As a key member and for the last two years chair of the House Appropriations Committee, which controls where taxpayers’ money goes, Lowey had enormous sway over a wide range of issues. She has been particularly influential in programs related to women’s health and rights as well as children and education, not only in the U.S. but around the world. “It was kind of fun,” said Lowey of the tribute. “I’ve worked with all those people for years.”
Asked if she could name an achievement she was particularly proud of, Lowey ran off a list of causes that gave little hint as to which might have been number one: funding for Homeland Security, after school programs, breast cancer research, drunk driving reduction, family planning, and local issues like last year’s $21 million to fund restoration of Long Island Sound or the 2013 securing of the loan to build the Mario M. Cuomo Bridge.
Her attempt to name any disappointments yielded only admissions of marginal shortfalls in otherwise successful efforts to curb drug use, fund cancer research, and help rebuild after Hurricane Sandy. “You wish you could have been more successful,” she allowed.

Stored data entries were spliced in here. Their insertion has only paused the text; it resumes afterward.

(* ===== verification/Ordering.v ===== *)
(** * The order of a reconciliation's writes

    The engine loop applies a validated plan in dependency order; composed with the rest of
    [Reconcile], which writes no child, the writes of one pass come in that order. *)
From S2P Require Import Prelude Errors GoStd Kube Api Naming Intent Route Builder Effects Engine Capability.
From S2P Require Import Conditions Status Failures Gates Controller Contract Safety Gating ReconcileTheorems.
From S2P Require Import KubeReference Sample.

(** The place of a child write in the dependency order. *)
Definition write_order (e : event) : Z :=
  match written_object e with
  | Some o => childOrder (Pointer o)
  | None => -1
  end.

(** The child writes so far came before the place [k]. *)
Definition writes_below (k : Z) (h : history) : Prop :=
  Forall (λ c, is_child_write (call_event c) = true → (write_order (call_event c) < k)%Z) h.

(** A child write comes after all the writes before it. *)
Definition in_order (h : history) (e : event) : Prop :=
  is_child_write e = true → writes_below (write_order e) h.

Lemma writes_below_app k h1 h2 : writes_below k (h1 ++ h2) ↔ writes_below k h1 ∧ writes_below k h2.
Proof. apply Forall_app. Qed.

Lemma writes_below_le k k' h : (k ≤ k')%Z → writes_below k h → writes_below k' h.
Proof. intros Hk Hh. eapply Forall_impl; [done|]. simpl. intros c Hc Hw. specialize (Hc Hw). lia. Qed.

Lemma writes_below_silent k h :
  Forall (λ c, is_child_write (call_event c) = false) h → writes_below k h.
Proof. intros Hh. eapply Forall_impl; [done|]. simpl. congruence. Qed.

(** The order of an intent's target. *)
Definition intent_order (i : Intent) : Z := childOrder (i_Object i).

Lemma get_event_silent o : is_child_write (get_event o) = false.
Proof. by destruct o. Qed.

(** The order of a plan depends on its targets only. *)
Lemma StronglySorted_map_objects plan plan' :
  i_Object <$> plan' = i_Object <$> plan →
  StronglySorted (λ i j, intent_order i < intent_order j)%Z plan →
  StronglySorted (λ i j, intent_order i < intent_order j)%Z plan'.
Proof.
  revert plan'. induction plan as [|i plan IH]; intros [|i' plan'] Ho; try done.
  rewrite !fmap_cons in Ho. injection Ho as Hi Ho. intros [Hs Hlt]%StronglySorted_inv. constructor; [by apply IH|].
  rewrite Forall_forall in *. intros j Hj.
  assert (i_Object j ∈ i_Object <$> plan) as (j' & Hj' & Hin)%list_elem_of_fmap.
  { rewrite <-Ho. by apply list_elem_of_fmap_2. }
  specialize (Hlt _ Hin). unfold intent_order in *. by rewrite Hi, Hj'.
Qed.

Section Ordering.
Context `{ConditionsLaws, ApiErrors, UnstructuredHelpersLaws, OwnerHelpers}.
Context `{SemanticDeepEqual AIWorkloadStatus, SemanticDeepEqual Object}.

Let R := api_contract any_text.

(** ** One intent *)

Lemma safe_intent_total i : safe_intent i → intent_total i.
Proof. unfold intent_total, safe_intent. destruct (i_Mutate i); [intros Hs; exact mutation_no_panic|done]. Qed.

(** Its writes have the place of its target. *)
Lemma Apply_order p i :
  safe_intent i → (0 ≤ intent_order i)%Z →
  safe R (λ e, is_child_write e = true → write_order e = intent_order i) (Apply p i) (λ _, True).
Proof.
  intros Hs Ho.
  assert (∀ f a b, i_Mutate i = Some f → f a = Ok b → childOrder (Pointer b) = childOrder (Pointer a)) as Hkind.
  { intros f a b Hf Hab. unfold safe_intent in Hs. rewrite Hf in Hs.
    exact (same_kind_order _ _ (mutation_kind _ _ Hab)). }
  assert (∀ a b, set_controller p a = Some b → childOrder (Pointer b) = childOrder (Pointer a)) as Hctl.
  { intros a b (refs & _ & ->)%set_controller_inv. apply with_meta_order. }
  assert (∀ object x current, i_Object i = Pointer object → Forall R ([] ++ [Call (get_event object) x]) →
    get_reply object x = inr current → childOrder (Pointer current) = childOrder (Pointer object)) as Hget.
  { intros object x current Ei [[Hok _] _]%Forall_cons Hx. unfold intent_order in Ho. rewrite Ei in Ho.
    by destruct (get_reply_ok _ _ _ _ Hok Hx Ho). }
  assert (wp R (λ h e, apply_call p i [] h e) [] (Apply p i) (λ _ _, True)) as Hcalls.
  { eapply wp_impl; [by apply Apply_calls, safe_intent_total|done|auto]. }
  apply (wp_safe _ _ []). eapply wp_impl; [apply (wp_rely _ _ _ Hcalls); constructor|done|].
  intros h e [Hc Hh] Hw. unfold intent_order. destruct Hc as
      [object Ei ->|object x err f mutated o Ei Ha Hf -> Hx Hn Hm Hk Hcs
      |object x current Ei Ha -> Hx Ho' Hd|object x before f mutated after Ei Ha Hf -> Hx Ho' Hd Hm Hk Hcs _];
      rewrite Ei; unfold write_order; cbn [written_object].
  - by rewrite get_event_silent in Hw.
  - rewrite (Hctl _ _ Hcs). by apply (Hkind f).
  - by eapply Hget.
  - by eapply Hget.
Qed.

(** No write of an [Apply] follows another one. *)
Lemma Apply_first_write p i h :
  safe_intent i →
  wp R (λ h' e, is_child_write e = true →
    ∃ k, h' = h ++ k ∧ Forall (λ c, is_child_write (call_event c) = false) k) h (Apply p i) (λ _ _, True).
Proof.
  intros Hs. eapply wp_impl; [by apply Apply_calls, safe_intent_total|done|]. intros h' e Hc Hw.
  destruct Hc as [object _ ->|object x err f mutated o _ _ _ -> _ _ _ _ _
    |object x current _ _ -> _ _ _|object x before f mutated after _ _ _ -> _ _ _ _ _ _ _].
  1: by rewrite get_event_silent in Hw.
  all: eexists; (split; [reflexivity|]); constructor; [apply get_event_silent|constructor].
Qed.

Lemma Apply_in_order p i h :
  safe_intent i → (0 ≤ intent_order i)%Z → writes_below (intent_order i) h →
  wp R in_order h (Apply p i) (λ h' _, writes_below (intent_order i + 1) h').
Proof.
  intros Hs Ho Hh.
  eapply wp_impl; [eapply wp_mono; [apply (wp_and _ _ _ _
    (safe_wp_history _ _ h (Apply_order p i Hs Ho)) (Apply_first_write p i h Hs))|]|done|].
  - intros h' a [(k & -> & Hk & _) _]. apply writes_below_app. split; [eapply writes_below_le; [|done]; lia|].
    eapply Forall_impl; [done|]. simpl. intros c Hc Hw. rewrite (Hc Hw). lia.
  - intros h' e [(k & _ & _ & He) Hf] Hw. rewrite (He Hw). destruct (Hf Hw) as (k' & -> & Hk').
    apply writes_below_app. split; [done|by apply writes_below_silent].
Qed.

(** ** The loop *)

(** A part that writes no child keeps the order and its bound. *)
Lemma silent_in_order {A} (t : program A) k h :
  safe R (λ e, is_child_write e = false) t (λ _, True) → writes_below k h →
  wp R in_order h t (λ h' _, writes_below k h').
Proof.
  intros Ht Hh. eapply wp_impl; [eapply wp_mono; [apply (safe_wp_history _ _ h Ht)|]|done|].
  - intros h' a (k' & -> & Hk' & _). apply writes_below_app. split; [done|by apply writes_below_silent].
  - intros h' e (_ & _ & _ & He) Hw. congruence.
Qed.

Lemma apply_plan_in_order r w plan k h :
  Forall safe_intent plan → StronglySorted (λ i j, intent_order i < intent_order j)%Z plan →
  Forall (λ i, k ≤ intent_order i)%Z plan → (0 ≤ k)%Z → writes_below k h →
  wp R in_order h (apply_plan r w plan) (λ _ _, True).
Proof.
  revert k h. induction plan as [|i plan IH]; intros k h Hs Hsort Hk Hk0 Hh; simpl; [done|].
  apply Forall_cons in Hs as [Hsi Hs]. apply Forall_cons in Hk as [Hki Hk].
  apply StronglySorted_inv in Hsort as [Hsort Hlt].
  eapply wp_seq; [apply Apply_in_order; [done|lia|by eapply writes_below_le]|].
  intros h1 [err|outcome] Hh1;
    (eapply wp_seq; [eapply silent_in_order; [by destruct (r_Telemetry r)|exact Hh1]|]); [done|].
  intros h2 ? Hh2. apply (IH (intent_order i + 1)%Z); [done|done| |lia|done].
  eapply Forall_impl; [exact Hlt|]. simpl. lia.
Qed.

(** The plan the loop gets is in strict order. *)
Lemma build_plan_sorted build w external exposure plan :
  build_plan build w external exposure = Ok plan →
  StronglySorted (λ i j, intent_order i < intent_order j)%Z plan.
Proof.
  intros (children & routes & ordered & _ & _ & Hv & ->)%build_plan_inv.
  destruct (ValidatePlan_sorted _ _ _ Hv) as [Hp Hsort]. apply ValidatePlan_Ok in Hv as (_ & _ & Hnd & _).
  rewrite <-Hp in Hnd. clear -Hsort Hnd.
  assert (∀ l : list Intent, Sorted (λ i j, intent_order i ≤ intent_order j)%Z l → NoDup (intent_order <$> l) →
    StronglySorted (λ i j, intent_order i < intent_order j)%Z l) as Hstrict.
  { intros l Hl%Sorted_StronglySorted; [|intros ???; lia]. induction Hl as [|i l Hl IH Hi]; [constructor|].
    rewrite fmap_cons, NoDup_cons. intros [Hni Hnd']. constructor; [by apply IH|].
    rewrite Forall_forall in *. intros j Hj. specialize (Hi _ Hj).
    assert (intent_order i ≠ intent_order j); [|lia]. intros He. apply Hni. rewrite He. by apply list_elem_of_fmap_2. }
  apply (StronglySorted_map_objects ordered); [apply decorate_objects|by apply Hstrict].
Qed.

(** ** The reconciliation *)

(** A silent part is in order whatever came before. *)
Lemma silent_anywhere {A} (t : program A) h :
  safe R (λ e, is_child_write e = false) t (λ _, True) → wp R in_order h t (λ _ _, True).
Proof.
  intros Ht. pose proof (safe_wp _ _ (λ _ e, is_child_write e = false) h Ht (λ _ _ _ He, He)) as Hwp.
  eapply wp_impl; [eapply wp_mono; [exact Hwp|done]|done|]. intros h1 e He Hw. congruence.
Qed.

Lemma reconcile_children_in_order r build w external exposure h :
  PlanBuilder build → writes_below 0 h →
  wp R in_order h (reconcile_children r build w external exposure) (λ _ _, True).
Proof.
  intros Hb Hh. unfold reconcile_children.
  destruct (build_plan _ _ _ _) as [plan|err|] eqn:Ep; simpl; [|done|by apply build_plan_no_panic in Ep].
  pose proof (build_plan_sorted _ _ _ _ _ Ep) as Hsort.
  apply build_plan_intents in Ep as (_ & Hv & Hs); [|done].
  eapply wp_seq; [apply (apply_plan_in_order r w plan 0); try done|].
  { eapply Forall_impl; [exact Hv|]. simpl. intros i (object & Hi & Ho & _). exact Ho. }
  intros h' [err|] _; simpl; [done|].
  apply silent_anywhere, validate_secrets_silent.
Qed.

Lemma report_status_silent r w st : safe R (λ e, is_child_write e = false) (report_status r w st) (λ _, True).
Proof.
  unfold report_status.
  eapply silent_seq; [apply observeExposure_silent|]. intros [w1 [err|delay]]; [apply reportFailure_silent|].
  eapply silent_seq; [apply patchStatus_silent|]. intros [w2 [err|b]]; [apply reportFailure_silent|].
  eapply silent_seq; [apply observeAndReportStatus_silent|].
  intros [w3 [err|]]; [apply reportFailure_silent|done].
Qed.

(** C10. A reconciliation writes its children in dependency order, identity first, and no kind twice:
    every child write comes strictly after all the child writes before it, in the order
    ServiceAccount, Deployment, Service, NetworkPolicy, HorizontalPodAutoscaler,
    PodDisruptionBudget, HTTPRoute. *)
Theorem Reconcile_writes_in_order r ns name h e :
  well_built any_text r → Forall R h → issues (Reconcile r ns name) h e → is_child_write e = true →
  Forall (λ c, is_child_write (call_event c) = true → (write_order (call_event c) < write_order e)%Z) h.
Proof.
  intros [Hl Hb] Hh Hi.
  assert (wp R in_order [] (Reconcile r ns name) (λ _ _, True)) as Hwp; [|exact (wp_issues [] _ _ _ _ Hwp Hi Hh)].
  clear Hh Hi h e. unfold Reconcile. case_bool_decide; [done|]. destruct (watchesNamespace r ns); simpl; [|done].
  split; [done|]. intros [err|w] _; [done|]. destruct (r_Builder r) as [build|] eqn:Eb; [|done].
  destruct (Time_IsZero _); simpl; [|done].
  eapply wp_seq; [eapply (silent_in_order _ 0)|].
  - eapply wp_safe with (h := []). eapply wp_mono; [apply run_gates_passed; exact Hl|done].
  - constructor; [done|constructor].
  - intros h1 [w1 [err|[external exposure]]] Hh1; [apply silent_anywhere, reportFailure_silent|].
    eapply wp_seq; [apply reconcile_children_in_order; [by apply Hb|done]|].
    intros h2 [err|] _; [|apply silent_anywhere, report_status_silent].
    destruct (errors_Is err ErrChildDeleting); [done|]. apply silent_anywhere, reportFailure_silent.
Qed.

(** The runs of [Apply] on the intents of a plan, in their order. *)
Inductive applied (w : AIWorkload) : list Intent → history → Prop :=
  | applied_nil : applied w [] []
  | applied_cons i plan h outcome metrics h' :
      returns (Apply w i) h (inr outcome) → Forall (λ c, is_write (call_event c) = false) metrics →
      applied w plan h' → applied w (i :: plan) (h ++ metrics ++ h').

(** The engine loop is complete: when it ends without an error, it has applied every intent of the
    plan, in the plan's order; when it ends with one, it has applied the intents before the first
    that failed, and nothing after it. *)
Theorem apply_plan_complete r w plan h out :
  returns (apply_plan r w plan) h out →
  match out with
  | None => applied w plan h
  | Some err => ∃ before i after h1 h2 metrics, plan = before ++ i :: after ∧ h = h1 ++ h2 ++ metrics ∧
      applied w before h1 ∧ returns (Apply w i) h2 (inl err) ∧
      Forall (λ c, is_write (call_event c) = false) metrics
  end.
Proof.
  revert h. induction plan as [|i plan IH]; intros h; simpl.
  { intros [-> ->]. constructor. }
  intros (h1 & outcome & h2 & -> & Hi & Hr)%returns_bind.
  assert (∀ o h a, returns (if r_Telemetry r then RecordResource (childKind (i_Object i)) o else Ret ()) h a →
    Forall (λ c, is_write (call_event c) = false) h) as Hm.
  { intros o h a. destruct (r_Telemetry r); simpl; [|by intros [-> _]].
    intros (x & h' & -> & -> & _). by repeat constructor. }
  destruct outcome as [err|outcome]; apply returns_bind in Hr as (h3 & [] & h4 & -> & Ht%Hm & Hr).
  - destruct Hr as [-> ->]. rewrite app_nil_r. exists [], i, plan, [], h1, h3. split_and!; try done. constructor.
  - specialize (IH _ Hr). destruct out as [err|].
    + destruct IH as (before & j & after & k1 & k2 & metrics & -> & -> & Hb & Hj & Hmt).
      exists (i :: before), j, after, (h1 ++ h3 ++ k1), k2, metrics. rewrite <-!app_assoc.
      split_and!; try done. by econstructor.
    + by econstructor.
Qed.

End Ordering.

(** ** Witnesses *)

Section Witnesses.
Import Ref Sample.

(** The second child write of the sample run, of the Deployment. *)
Definition deployment_write : nat := Eval vm_compute in
  default 0%nat (first_index (λ c, match call_event c with ECreate (ODeployment _) => true | _ => false end) full_calls).

Lemma Reconcile_writes_in_order_witness :
  write_order (nth_event full_calls deployment_write) = 1%Z ∧
  Forall (λ c, is_child_write (call_event c) = true → (write_order (call_event c) < 1)%Z) (take deployment_write full_calls).
Proof.
  assert (write_order (nth_event full_calls deployment_write) = 1%Z) as Ho by (vm_compute; reflexivity).
  split; [exact Ho|]. rewrite <-Ho.
  apply (Reconcile_writes_in_order reconciler ns "sample" (take deployment_write full_calls)
    (nth_event full_calls deployment_write) (reconciler_well_built _) (full_contract _)).
  - apply full_issued. vm_compute. reflexivity.
  - vm_compute. reflexivity.
Defined.

Definition first_plan : list Intent := match Build (Some workload) with Ok plan => plan | _ => [] end.
Definition plan_run : program (option error) := apply_plan reconciler workload first_plan.

Lemma apply_plan_complete_witness : applied workload first_plan (calls (cluster workload) plan_run).
Proof.
  assert (∃ s', run handler (cluster workload) plan_run = Some (s', None)) as [s' Hs]
    by (vm_compute; eexists; reflexivity).
  apply run_returns in Hs.
  exact (apply_plan_complete reconciler workload first_plan (calls (cluster workload) plan_run) None Hs).
Defined.

End Witnesses.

She leaves a Congress that she feels has been hamstrung by partisanship, and she blames one person. “The real problem now,” she says, is the impact that President Trump has on my Republican colleagues.” As a longtime practitioner of bipartisan legislating, Lowey leaves a body that has been rendered ineffective by the unwillingness to bend. Describing it as “very, very worrisome,” she adds, “I wish Trump would leave and live his life and let our current president [-elect] be the outstanding president he will be.”
Her advice to her successor, Mondaire Jones: mind the store back home. “The most important thing is respond to your constituents,” she says, adding,” I think he’s sensitive to the fact that you have to keep in touch.” As the outgoing representative of NY District 17, Lowey can boast that she has done just that. “I had an incredible office,” she says, “headed by Pat Keegan.”
Fond of traveling, which she got to do as a member of Congress, Lowey acknowledges that she won’t be able to do as much under the pall of the pandemic. But until she can, she says, “I have a great, supportive husband and eight grandchildren.”